## PROBLEM TO WORK ON
Could you repeat all of the entries below, character for character?

## EXERCISE INPUTS
Fixpoint run_script (ss : list Step) (st : State) : State :=
  match ss with
  | [] => st
  | s :: ss' => run_script ss' (run_step s st)
  end.

(** The request [register] and [login] put on the wire. *)
Definition credentials_request (url email password : string) : Request :=
  mkRequest "POST" url default_headers None
    (Some (VDict {["email" := VStr email; "password" := VStr password]})).

End Client.

(** ** Scenarios *)

(** A service that answers every request with the same body. *)
Definition always (body : value) : list Request → Reply := λ _, Body body.

(** A service that cannot be reached. *)
Definition unreachable : list Request → Reply := λ _, Broken "connection refused".

(** A client as a caller constructs it, before any request. *)
Definition fresh (base_url token : string) : State :=
  mkState (__init__ (rt := text_runtime) base_url (VStr token)) [].

(** Unfolding of the monad's plumbing. *)
Ltac run_monad :=
  unfold mbind, M_bind, mret, M_ret, bind, ret, raise, gets, modify, on_net.

Ltac run_monad_in H :=
  unfold mbind, M_bind, mret, M_ret, bind, ret, raise, gets, modify, on_net in H.

(** The case analysis behind a client returned by [register] or [login]. *)
Ltac invert_credentials Hret env payload token Hreply Hok Hdata Htok :=
  unfold register, login, requests_post, exchange in Hret; run_monad_in Hret;
  match type of Hret with
  | context [match ?svc ?l with Body _ => _ | Broken _ => _ end] =>
      destruct (svc l) as [[| | | | | |env]|?] eqn:Hreply
  end; simpl in Hret; try done;
  destruct (truth (default VNone (env !! "success"))) eqn:Hok; simpl in Hret;
  [|by destruct (default (VDict ∅) (env !! "error"))];
  destruct (env !! "data") as [[| | | | | |payload]|] eqn:Hdata; simpl in Hret; try done;
  destruct (payload !! "token") as [token|] eqn:Htok; simpl in Hret; [|done];
  injection Hret as <-.

(** * Properties *)

Section Theory.
Context {rt : PyRuntime}.
Variable service : list Request → Reply.

(** ** The transport *)

(** [_request] sends exactly its one request and leaves the client as it
    was, whatever comes back. *)
Lemma _request_state method endpoint kw st :
  snd (_request service method endpoint kw st)
  = mkState (self st) (net st ++ [request_of st method endpoint kw]).
Proof.
  unfold _request, session_request, exchange, request_of. run_monad. simpl.
  destruct (service _) as [data|what]; simpl; [|done].
  destruct data; simpl; try done.
  destruct (negb _); simpl; [|done].
  by destruct (default (VDict ∅) (_ !! "error")).
Qed.

Lemma _request_sent method endpoint kw st :
  sent_by (_request service method endpoint kw) st = [request_of st method endpoint kw].
Proof.
  unfold sent_by, sent_between. rewrite _request_state. simpl.
  by rewrite drop_app_length.
Qed.

Lemma _request_response method endpoint kw st :
  response_to service (_request service method endpoint kw) st
  = service (net st ++ [request_of st method endpoint kw]).
Proof. unfold response_to. by rewrite _request_state. Qed.

(** ** The envelope *)

(** A truthy [success] unwraps [data], with the empty mapping as default. *)
Lemma _request_unwraps method endpoint kw st env :
  response_to service (_request service method endpoint kw) st = Body (VDict env) →
  truth (default VNone (env !! "success")) = true →
  fst (_request service method endpoint kw st) = inr (default (VDict ∅) (env !! "data")).
Proof.
  rewrite _request_response. intros Hreply Hok.
  unfold _request, session_request, exchange. run_monad. simpl.
  fold (request_of st method endpoint kw). rewrite Hreply. simpl.
  by rewrite Hok.
Qed.

(** A falsy or missing [success] raises the structured error, with the
    placeholders standing in for what the [error] object lacks. *)
Lemma _request_raises method endpoint kw st env err :
  response_to service (_request service method endpoint kw) st = Body (VDict env) →
  truth (default VNone (env !! "success")) = false →
  default (VDict ∅) (env !! "error") = VDict err →
  fst (_request service method endpoint kw st)
  = inl (TodoMeError (default (VStr "UNKNOWN_ERROR") (err !! "code"))
                     (default (VStr "Unknown error") (err !! "message"))
                     (default VNone (err !! "details"))).
Proof.
  rewrite _request_response. intros Hreply Hko Herr.
  unfold _request, session_request, exchange. run_monad. simpl.
  fold (request_of st method endpoint kw). rewrite Hreply. simpl.
  by rewrite Hko, Herr.
Qed.

(** A transport failure surfaces as it is. *)
Lemma _request_broken method endpoint kw st what :
  response_to service (_request service method endpoint kw) st = Broken what →
  fst (_request service method endpoint kw st) = inl (TransportFailure what).
Proof.
  rewrite _request_response. intros Hreply.
  unfold _request, session_request, exchange. run_monad. simpl.
  fold (request_of st method endpoint kw). by rewrite Hreply.
Qed.

(** ** Calls *)

(** Every call is one use of [_request]. *)
Lemma run_request c : ∃ method endpoint kw, run service c = _request service method endpoint kw.
Proof. destruct c; simpl; do 3 eexists; reflexivity. Qed.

## ANSWER AREA
Fixpoint run_script (ss : list Step) (st : State) : State :=
  match ss with
  | [] => st
  | s :: ss' => run_script ss' (run_step s st)
  end.

(** The request [register] and [login] put on the wire. *)
Definition credentials_request (url email password : string) : Request :=
  mkRequest "POST" url default_headers None
    (Some (VDict {["email" := VStr email; "password" := VStr password]})).

End Client.

(** ** Scenarios *)

(** A service that answers every request with the same body. *)
Definition always (body : value) : list Request → Reply := λ _, Body body.

(** A service that cannot be reached. *)
Definition unreachable : list Request → Reply := λ _, Broken "connection refused".

(** A client as a caller constructs it, before any request. *)
Definition fresh (base_url token : string) : State :=
  mkState (__init__ (rt := text_runtime) base_url (VStr token)) [].

(** Unfolding of the monad's plumbing. *)
Ltac run_monad :=
  unfold mbind, M_bind, mret, M_ret, bind, ret, raise, gets, modify, on_net.

Ltac run_monad_in H :=
  unfold mbind, M_bind, mret, M_ret, bind, ret, raise, gets, modify, on_net in H.

(** The case analysis behind a client returned by [register] or [login]. *)
Ltac invert_credentials Hret env payload token Hreply Hok Hdata Htok :=
  unfold register, login, requests_post, exchange in Hret; run_monad_in Hret;
  match type of Hret with
  | context [match ?svc ?l with Body _ => _ | Broken _ => _ end] =>
      destruct (svc l) as [[| | | | | |env]|?] eqn:Hreply
  end; simpl in Hret; try done;
  destruct (truth (default VNone (env !! "success"))) eqn:Hok; simpl in Hret;
  [|by destruct (default (VDict ∅) (env !! "error"))];
  destruct (env !! "data") as [[| | | | | |payload]|] eqn:Hdata; simpl in Hret; try done;
  destruct (payload !! "token") as [token|] eqn:Htok; simpl in Hret; [|done];
  injection Hret as <-.

(** * Properties *)

Section Theory.
Context {rt : PyRuntime}.
Variable service : list Request → Reply.

(** ** The transport *)

(** [_request] sends exactly its one request and leaves the client as it
    was, whatever comes back. *)
Lemma _request_state method endpoint kw st :
  snd (_request service method endpoint kw st)
  = mkState (self st) (net st ++ [request_of st method endpoint kw]).
Proof.
  unfold _request, session_request, exchange, request_of. run_monad. simpl.
  destruct (service _) as [data|what]; simpl; [|done].
  destruct data; simpl; try done.
  destruct (negb _); simpl; [|done].
  by destruct (default (VDict ∅) (_ !! "error")).
Qed.

Lemma _request_sent method endpoint kw st :
  sent_by (_request service method endpoint kw) st = [request_of st method endpoint kw].
Proof.
  unfold sent_by, sent_between. rewrite _request_state. simpl.
  by rewrite drop_app_length.
Qed.

Lemma _request_response method endpoint kw st :
  response_to service (_request service method endpoint kw) st
  = service (net st ++ [request_of st method endpoint kw]).
Proof. unfold response_to. by rewrite _request_state. Qed.

(** ** The envelope *)

(** A truthy [success] unwraps [data], with the empty mapping as default. *)
Lemma _request_unwraps method endpoint kw st env :
  response_to service (_request service method endpoint kw) st = Body (VDict env) →
  truth (default VNone (env !! "success")) = true →
  fst (_request service method endpoint kw st) = inr (default (VDict ∅) (env !! "data")).
Proof.
  rewrite _request_response. intros Hreply Hok.
  unfold _request, session_request, exchange. run_monad. simpl.
  fold (request_of st method endpoint kw). rewrite Hreply. simpl.
  by rewrite Hok.
Qed.

(** A falsy or missing [success] raises the structured error, with the
    placeholders standing in for what the [error] object lacks. *)
Lemma _request_raises method endpoint kw st env err :
  response_to service (_request service method endpoint kw) st = Body (VDict env) →
  truth (default VNone (env !! "success")) = false →
  default (VDict ∅) (env !! "error") = VDict err →
  fst (_request service method endpoint kw st)
  = inl (TodoMeError (default (VStr "UNKNOWN_ERROR") (err !! "code"))
                     (default (VStr "Unknown error") (err !! "message"))
                     (default VNone (err !! "details"))).
Proof.
  rewrite _request_response. intros Hreply Hko Herr.
  unfold _request, session_request, exchange. run_monad. simpl.
  fold (request_of st method endpoint kw). rewrite Hreply. simpl.
  by rewrite Hko, Herr.
Qed.

(** A transport failure surfaces as it is. *)
Lemma _request_broken method endpoint kw st what :
  response_to service (_request service method endpoint kw) st = Broken what →
  fst (_request service method endpoint kw st) = inl (TransportFailure what).
Proof.
  rewrite _request_response. intros Hreply.
  unfold _request, session_request, exchange. run_monad. simpl.
  fold (request_of st method endpoint kw). by rewrite Hreply.
Qed.

(** ** Calls *)

(** Every call is one use of [_request]. *)
Lemma run_request c : ∃ method endpoint kw, run service c = _request service method endpoint kw.
Proof. destruct c; simpl; do 3 eexists; reflexivity. Qed.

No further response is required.